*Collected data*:
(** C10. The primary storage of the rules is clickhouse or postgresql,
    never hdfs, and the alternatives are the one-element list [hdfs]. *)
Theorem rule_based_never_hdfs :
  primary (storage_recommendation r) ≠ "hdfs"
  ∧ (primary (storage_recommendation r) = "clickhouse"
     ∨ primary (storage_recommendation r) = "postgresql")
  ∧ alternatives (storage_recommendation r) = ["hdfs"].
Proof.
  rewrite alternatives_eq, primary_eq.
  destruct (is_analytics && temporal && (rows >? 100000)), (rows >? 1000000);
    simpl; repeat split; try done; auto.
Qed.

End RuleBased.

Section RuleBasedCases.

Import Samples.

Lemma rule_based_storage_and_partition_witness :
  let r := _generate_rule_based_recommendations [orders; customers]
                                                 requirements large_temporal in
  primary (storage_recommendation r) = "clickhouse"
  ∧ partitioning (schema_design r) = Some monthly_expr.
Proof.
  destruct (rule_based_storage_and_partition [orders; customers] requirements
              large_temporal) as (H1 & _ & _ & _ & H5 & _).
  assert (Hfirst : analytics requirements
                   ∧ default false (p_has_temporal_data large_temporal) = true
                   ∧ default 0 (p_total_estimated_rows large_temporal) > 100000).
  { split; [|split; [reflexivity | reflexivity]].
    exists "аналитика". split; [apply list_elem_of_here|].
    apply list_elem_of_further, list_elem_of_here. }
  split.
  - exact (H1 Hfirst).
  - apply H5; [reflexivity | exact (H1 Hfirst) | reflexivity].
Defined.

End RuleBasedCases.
==
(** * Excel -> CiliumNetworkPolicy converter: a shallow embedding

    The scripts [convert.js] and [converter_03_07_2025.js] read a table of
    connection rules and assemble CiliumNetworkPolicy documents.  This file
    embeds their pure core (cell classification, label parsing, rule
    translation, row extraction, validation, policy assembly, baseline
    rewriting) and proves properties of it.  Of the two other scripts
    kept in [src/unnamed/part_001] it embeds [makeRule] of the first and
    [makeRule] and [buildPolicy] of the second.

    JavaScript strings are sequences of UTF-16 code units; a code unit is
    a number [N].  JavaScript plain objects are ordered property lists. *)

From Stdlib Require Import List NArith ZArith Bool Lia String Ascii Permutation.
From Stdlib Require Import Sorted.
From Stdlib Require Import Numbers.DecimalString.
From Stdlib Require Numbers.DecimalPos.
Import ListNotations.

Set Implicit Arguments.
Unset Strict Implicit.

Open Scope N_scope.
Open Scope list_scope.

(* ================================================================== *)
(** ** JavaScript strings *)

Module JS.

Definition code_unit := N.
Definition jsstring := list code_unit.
* * *
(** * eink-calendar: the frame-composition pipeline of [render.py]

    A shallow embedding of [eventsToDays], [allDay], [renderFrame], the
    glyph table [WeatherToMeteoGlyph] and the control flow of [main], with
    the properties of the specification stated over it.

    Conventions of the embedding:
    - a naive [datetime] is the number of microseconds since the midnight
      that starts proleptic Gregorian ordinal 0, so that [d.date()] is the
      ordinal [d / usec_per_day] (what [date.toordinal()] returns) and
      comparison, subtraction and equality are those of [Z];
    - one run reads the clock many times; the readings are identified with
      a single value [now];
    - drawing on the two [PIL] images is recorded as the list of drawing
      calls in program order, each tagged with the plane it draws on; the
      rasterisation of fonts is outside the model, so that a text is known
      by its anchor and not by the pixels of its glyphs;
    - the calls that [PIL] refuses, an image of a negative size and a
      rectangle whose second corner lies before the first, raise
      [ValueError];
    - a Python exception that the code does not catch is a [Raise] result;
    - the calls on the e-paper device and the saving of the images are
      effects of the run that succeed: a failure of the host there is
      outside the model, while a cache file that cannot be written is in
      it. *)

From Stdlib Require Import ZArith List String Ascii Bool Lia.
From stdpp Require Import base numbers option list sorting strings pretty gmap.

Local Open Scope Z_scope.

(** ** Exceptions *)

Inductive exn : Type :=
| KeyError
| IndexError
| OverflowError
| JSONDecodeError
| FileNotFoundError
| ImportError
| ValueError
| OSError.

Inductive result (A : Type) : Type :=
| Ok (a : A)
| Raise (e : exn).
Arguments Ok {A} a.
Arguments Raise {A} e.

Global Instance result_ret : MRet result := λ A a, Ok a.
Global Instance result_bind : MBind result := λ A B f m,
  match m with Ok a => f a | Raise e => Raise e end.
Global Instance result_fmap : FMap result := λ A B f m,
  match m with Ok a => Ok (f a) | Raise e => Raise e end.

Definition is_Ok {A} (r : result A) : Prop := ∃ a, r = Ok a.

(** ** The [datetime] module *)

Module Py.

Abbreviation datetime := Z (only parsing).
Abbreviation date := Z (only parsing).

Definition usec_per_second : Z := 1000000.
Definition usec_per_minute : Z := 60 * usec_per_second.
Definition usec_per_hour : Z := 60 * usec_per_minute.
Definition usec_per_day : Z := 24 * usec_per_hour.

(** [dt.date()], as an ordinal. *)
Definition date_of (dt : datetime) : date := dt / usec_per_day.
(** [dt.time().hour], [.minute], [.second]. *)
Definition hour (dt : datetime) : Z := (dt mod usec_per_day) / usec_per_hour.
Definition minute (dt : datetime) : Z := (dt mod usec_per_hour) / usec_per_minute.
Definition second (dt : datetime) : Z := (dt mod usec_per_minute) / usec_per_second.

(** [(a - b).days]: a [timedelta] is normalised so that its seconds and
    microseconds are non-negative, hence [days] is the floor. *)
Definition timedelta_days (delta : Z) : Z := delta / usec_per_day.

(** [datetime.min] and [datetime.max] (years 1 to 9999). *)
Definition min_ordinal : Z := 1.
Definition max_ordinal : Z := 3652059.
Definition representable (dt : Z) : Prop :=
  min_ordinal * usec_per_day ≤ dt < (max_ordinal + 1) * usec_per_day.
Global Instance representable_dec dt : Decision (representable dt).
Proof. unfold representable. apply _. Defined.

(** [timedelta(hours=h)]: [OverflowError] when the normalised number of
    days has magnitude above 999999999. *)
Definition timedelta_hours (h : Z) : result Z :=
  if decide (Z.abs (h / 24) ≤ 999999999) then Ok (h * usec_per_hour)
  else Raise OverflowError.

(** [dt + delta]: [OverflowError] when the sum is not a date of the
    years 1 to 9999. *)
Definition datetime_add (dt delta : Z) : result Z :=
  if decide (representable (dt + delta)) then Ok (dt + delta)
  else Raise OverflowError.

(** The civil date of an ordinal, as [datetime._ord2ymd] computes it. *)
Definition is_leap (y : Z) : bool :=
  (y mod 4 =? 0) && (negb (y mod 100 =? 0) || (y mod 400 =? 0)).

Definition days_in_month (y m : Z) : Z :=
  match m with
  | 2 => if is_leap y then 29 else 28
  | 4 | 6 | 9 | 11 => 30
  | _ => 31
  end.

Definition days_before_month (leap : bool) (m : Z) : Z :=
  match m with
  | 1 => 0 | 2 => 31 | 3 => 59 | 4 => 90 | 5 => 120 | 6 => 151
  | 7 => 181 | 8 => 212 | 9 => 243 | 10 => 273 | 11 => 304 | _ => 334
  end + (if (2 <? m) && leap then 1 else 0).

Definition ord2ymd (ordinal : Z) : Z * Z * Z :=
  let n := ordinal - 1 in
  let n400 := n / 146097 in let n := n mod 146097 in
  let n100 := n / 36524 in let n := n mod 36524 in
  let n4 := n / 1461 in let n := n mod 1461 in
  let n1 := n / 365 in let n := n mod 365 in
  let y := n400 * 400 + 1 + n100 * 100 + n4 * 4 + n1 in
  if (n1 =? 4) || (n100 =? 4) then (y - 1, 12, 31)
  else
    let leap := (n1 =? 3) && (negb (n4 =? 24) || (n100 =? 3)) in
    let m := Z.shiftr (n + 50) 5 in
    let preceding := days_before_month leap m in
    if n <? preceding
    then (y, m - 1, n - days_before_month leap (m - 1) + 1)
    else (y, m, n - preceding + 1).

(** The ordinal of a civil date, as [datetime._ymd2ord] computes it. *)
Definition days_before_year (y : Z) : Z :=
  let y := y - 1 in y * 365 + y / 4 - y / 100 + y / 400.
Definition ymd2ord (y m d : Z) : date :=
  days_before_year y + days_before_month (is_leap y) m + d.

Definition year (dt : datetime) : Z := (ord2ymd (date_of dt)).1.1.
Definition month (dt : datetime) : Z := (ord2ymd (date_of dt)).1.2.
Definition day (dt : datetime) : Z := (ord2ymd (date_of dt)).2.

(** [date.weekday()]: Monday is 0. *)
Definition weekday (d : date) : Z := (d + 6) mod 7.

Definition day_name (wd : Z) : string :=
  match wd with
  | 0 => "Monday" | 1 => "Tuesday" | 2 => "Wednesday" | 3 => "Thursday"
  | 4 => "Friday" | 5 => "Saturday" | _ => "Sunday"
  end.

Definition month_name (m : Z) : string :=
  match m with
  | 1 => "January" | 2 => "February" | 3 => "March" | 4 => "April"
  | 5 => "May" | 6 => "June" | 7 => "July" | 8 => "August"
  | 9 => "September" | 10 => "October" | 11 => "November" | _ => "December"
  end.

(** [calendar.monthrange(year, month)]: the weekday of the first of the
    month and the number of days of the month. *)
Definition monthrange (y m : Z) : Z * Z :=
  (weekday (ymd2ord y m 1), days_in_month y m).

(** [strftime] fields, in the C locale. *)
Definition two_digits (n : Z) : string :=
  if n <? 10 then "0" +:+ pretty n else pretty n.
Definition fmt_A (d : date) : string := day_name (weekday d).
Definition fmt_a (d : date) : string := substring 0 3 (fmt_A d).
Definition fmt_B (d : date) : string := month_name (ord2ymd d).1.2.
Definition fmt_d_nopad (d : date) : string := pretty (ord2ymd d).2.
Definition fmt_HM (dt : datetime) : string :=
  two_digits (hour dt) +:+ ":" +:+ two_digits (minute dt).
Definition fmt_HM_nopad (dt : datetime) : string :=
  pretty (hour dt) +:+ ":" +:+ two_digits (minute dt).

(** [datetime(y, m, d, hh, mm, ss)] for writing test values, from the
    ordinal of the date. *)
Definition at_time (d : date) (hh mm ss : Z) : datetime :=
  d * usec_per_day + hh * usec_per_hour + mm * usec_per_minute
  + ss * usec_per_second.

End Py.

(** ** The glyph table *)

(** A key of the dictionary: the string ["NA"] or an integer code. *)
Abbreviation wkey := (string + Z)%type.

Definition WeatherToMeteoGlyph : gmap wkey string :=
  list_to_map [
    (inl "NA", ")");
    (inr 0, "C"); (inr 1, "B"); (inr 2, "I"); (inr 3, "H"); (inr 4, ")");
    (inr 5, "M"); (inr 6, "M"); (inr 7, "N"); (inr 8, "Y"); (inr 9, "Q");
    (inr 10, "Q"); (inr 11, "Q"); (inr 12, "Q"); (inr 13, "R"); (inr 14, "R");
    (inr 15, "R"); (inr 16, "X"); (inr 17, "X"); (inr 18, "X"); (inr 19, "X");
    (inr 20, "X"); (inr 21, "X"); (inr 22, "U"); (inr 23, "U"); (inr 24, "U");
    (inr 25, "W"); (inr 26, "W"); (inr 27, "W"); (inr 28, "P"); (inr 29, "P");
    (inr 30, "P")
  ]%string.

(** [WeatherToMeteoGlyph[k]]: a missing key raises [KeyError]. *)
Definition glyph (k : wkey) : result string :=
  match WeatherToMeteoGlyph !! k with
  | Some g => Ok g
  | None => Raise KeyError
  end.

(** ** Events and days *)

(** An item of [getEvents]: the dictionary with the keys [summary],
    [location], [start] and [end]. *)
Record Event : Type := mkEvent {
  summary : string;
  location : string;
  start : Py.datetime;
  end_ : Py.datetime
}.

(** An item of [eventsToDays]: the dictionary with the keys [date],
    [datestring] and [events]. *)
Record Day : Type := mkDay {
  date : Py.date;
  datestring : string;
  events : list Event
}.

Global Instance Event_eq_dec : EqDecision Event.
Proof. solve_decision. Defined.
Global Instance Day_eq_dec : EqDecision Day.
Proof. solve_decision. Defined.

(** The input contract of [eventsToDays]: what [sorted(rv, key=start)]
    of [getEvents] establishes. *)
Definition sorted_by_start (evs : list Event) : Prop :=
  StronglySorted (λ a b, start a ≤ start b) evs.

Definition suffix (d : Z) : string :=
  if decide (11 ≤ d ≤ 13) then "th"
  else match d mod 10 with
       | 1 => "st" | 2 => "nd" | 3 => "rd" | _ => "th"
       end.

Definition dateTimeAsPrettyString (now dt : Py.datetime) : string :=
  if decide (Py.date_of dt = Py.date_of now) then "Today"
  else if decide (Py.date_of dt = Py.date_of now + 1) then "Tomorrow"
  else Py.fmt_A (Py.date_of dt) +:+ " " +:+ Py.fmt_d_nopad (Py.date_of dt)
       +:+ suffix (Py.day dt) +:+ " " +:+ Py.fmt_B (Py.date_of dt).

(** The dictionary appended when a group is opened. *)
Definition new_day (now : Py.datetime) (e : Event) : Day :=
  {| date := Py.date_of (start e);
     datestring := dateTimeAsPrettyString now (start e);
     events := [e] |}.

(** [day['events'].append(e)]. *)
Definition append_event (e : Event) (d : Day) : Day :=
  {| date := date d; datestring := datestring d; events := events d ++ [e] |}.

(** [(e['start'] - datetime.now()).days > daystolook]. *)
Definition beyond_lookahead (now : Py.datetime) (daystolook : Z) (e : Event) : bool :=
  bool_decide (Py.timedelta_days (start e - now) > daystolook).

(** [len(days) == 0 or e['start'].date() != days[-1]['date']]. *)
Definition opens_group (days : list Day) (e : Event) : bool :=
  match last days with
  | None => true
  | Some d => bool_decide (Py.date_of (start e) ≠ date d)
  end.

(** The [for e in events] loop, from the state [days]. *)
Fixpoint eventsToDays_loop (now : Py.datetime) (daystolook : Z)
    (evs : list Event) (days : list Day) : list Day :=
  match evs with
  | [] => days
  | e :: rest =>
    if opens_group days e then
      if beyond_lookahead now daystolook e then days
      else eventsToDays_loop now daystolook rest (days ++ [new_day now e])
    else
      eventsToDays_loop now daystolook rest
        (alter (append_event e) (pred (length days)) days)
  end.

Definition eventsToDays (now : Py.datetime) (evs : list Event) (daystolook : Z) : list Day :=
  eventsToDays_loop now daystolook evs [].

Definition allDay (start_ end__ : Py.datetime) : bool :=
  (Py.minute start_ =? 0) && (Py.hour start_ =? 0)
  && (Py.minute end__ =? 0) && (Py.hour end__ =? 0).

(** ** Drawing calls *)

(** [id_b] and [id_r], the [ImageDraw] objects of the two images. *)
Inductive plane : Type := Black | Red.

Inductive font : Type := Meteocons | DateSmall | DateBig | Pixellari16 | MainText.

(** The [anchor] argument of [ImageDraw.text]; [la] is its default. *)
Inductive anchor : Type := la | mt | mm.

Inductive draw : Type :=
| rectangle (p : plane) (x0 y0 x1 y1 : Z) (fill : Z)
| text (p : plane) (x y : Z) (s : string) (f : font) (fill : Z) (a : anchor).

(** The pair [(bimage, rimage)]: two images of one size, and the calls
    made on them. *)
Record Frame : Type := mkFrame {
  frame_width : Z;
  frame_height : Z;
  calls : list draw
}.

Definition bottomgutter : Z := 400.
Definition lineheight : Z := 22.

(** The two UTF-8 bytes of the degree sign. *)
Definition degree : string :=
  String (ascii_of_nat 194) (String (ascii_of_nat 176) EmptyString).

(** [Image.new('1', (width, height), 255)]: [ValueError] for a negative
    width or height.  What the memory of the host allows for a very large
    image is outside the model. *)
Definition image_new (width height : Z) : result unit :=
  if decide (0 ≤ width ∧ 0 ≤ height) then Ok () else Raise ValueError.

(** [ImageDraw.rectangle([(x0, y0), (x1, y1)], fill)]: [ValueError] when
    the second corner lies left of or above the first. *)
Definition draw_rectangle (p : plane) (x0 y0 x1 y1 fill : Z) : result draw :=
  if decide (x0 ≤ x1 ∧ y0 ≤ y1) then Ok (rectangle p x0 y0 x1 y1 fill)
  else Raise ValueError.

*EXERCISE OBJECTIVE*: What is needed is an exact copy of the lines above, from the one containing "Definition max_ordinal : Z := 3652059." through the one containing "then 29 else 28", with nothing added.

*WRITTEN SOLUTION*:
Definition max_ordinal : Z := 3652059.
Definition representable (dt : Z) : Prop :=
  min_ordinal * usec_per_day ≤ dt < (max_ordinal + 1) * usec_per_day.
Global Instance representable_dec dt : Decision (representable dt).
Proof. unfold representable. apply _. Defined.

(** [timedelta(hours=h)]: [OverflowError] when the normalised number of
    days has magnitude above 999999999. *)
Definition timedelta_hours (h : Z) : result Z :=
  if decide (Z.abs (h / 24) ≤ 999999999) then Ok (h * usec_per_hour)
  else Raise OverflowError.

(** [dt + delta]: [OverflowError] when the sum is not a date of the
    years 1 to 9999. *)
Definition datetime_add (dt delta : Z) : result Z :=
  if decide (representable (dt + delta)) then Ok (dt + delta)
  else Raise OverflowError.

(** The civil date of an ordinal, as [datetime._ord2ymd] computes it. *)
Definition is_leap (y : Z) : bool :=
  (y mod 4 =? 0) && (negb (y mod 100 =? 0) || (y mod 400 =? 0)).

Definition days_in_month (y m : Z) : Z :=
  match m with
  | 2 => if is_leap y then 29 else 28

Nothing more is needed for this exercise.